**PROBLEM DESCRIPTION:** Every line in the data below from the one containing "- rewrite serve_GET." down to the one containing "rewrite attempted_insert.", both included, must be retyped exactly; no other line is to appear.

------ SUPPLIED MATERIAL ------

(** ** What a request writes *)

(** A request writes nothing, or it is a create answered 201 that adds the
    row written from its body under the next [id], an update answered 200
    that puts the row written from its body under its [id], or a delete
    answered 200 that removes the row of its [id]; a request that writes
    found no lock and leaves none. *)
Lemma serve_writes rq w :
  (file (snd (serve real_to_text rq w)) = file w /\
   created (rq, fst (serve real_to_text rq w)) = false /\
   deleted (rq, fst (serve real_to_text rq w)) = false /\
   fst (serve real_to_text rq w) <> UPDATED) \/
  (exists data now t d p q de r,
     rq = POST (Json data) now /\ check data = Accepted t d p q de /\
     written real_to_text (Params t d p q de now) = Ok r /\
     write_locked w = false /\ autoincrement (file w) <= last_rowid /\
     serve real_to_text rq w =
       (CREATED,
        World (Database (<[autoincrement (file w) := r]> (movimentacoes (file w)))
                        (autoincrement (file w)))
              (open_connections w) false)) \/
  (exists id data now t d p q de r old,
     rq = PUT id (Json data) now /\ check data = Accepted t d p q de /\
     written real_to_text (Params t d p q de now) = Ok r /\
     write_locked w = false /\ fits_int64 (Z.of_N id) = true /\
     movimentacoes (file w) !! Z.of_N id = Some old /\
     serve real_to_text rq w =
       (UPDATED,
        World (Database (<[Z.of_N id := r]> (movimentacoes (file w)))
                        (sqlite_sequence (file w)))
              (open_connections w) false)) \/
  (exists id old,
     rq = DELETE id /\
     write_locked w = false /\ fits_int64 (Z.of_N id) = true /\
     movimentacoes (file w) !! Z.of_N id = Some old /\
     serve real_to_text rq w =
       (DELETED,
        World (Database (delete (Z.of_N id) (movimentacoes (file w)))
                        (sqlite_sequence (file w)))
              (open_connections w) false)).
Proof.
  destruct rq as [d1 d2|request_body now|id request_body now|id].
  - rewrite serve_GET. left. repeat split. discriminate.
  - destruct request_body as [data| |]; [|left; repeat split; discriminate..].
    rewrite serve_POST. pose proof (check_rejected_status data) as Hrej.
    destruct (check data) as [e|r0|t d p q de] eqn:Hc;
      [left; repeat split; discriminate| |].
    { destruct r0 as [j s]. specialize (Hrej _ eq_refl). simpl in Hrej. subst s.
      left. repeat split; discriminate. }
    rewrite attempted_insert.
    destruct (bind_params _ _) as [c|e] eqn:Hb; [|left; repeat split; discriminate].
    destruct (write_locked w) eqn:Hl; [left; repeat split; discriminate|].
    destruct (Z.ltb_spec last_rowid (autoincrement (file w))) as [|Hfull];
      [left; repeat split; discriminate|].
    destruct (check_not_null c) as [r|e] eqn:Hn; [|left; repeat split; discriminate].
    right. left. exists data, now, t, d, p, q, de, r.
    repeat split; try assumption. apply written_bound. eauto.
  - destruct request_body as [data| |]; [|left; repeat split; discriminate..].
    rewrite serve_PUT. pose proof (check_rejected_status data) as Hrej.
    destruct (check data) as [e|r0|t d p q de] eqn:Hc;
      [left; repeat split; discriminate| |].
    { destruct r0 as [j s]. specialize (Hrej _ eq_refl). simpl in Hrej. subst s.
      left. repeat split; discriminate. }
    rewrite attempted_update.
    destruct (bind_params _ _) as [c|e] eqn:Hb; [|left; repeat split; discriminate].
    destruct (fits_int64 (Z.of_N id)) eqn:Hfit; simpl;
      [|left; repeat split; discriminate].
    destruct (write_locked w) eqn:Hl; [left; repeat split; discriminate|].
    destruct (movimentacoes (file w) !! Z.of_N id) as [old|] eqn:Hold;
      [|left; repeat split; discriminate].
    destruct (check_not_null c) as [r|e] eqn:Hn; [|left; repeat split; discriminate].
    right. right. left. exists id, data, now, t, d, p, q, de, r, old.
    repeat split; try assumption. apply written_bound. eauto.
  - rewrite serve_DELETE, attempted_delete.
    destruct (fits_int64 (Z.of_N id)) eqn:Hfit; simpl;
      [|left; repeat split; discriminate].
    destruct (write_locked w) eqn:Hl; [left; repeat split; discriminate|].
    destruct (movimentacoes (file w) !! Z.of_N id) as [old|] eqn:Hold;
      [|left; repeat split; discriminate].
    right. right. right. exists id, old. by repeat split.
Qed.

------

**EXERCISE RESPONSE:**
  - rewrite serve_GET. left. repeat split. discriminate.
  - destruct request_body as [data| |]; [|left; repeat split; discriminate..].
    rewrite serve_POST. pose proof (check_rejected_status data) as Hrej.
    destruct (check data) as [e|r0|t d p q de] eqn:Hc;
      [left; repeat split; discriminate| |].
    { destruct r0 as [j s]. specialize (Hrej _ eq_refl). simpl in Hrej. subst s.
      left. repeat split; discriminate. }
    rewrite attempted_insert.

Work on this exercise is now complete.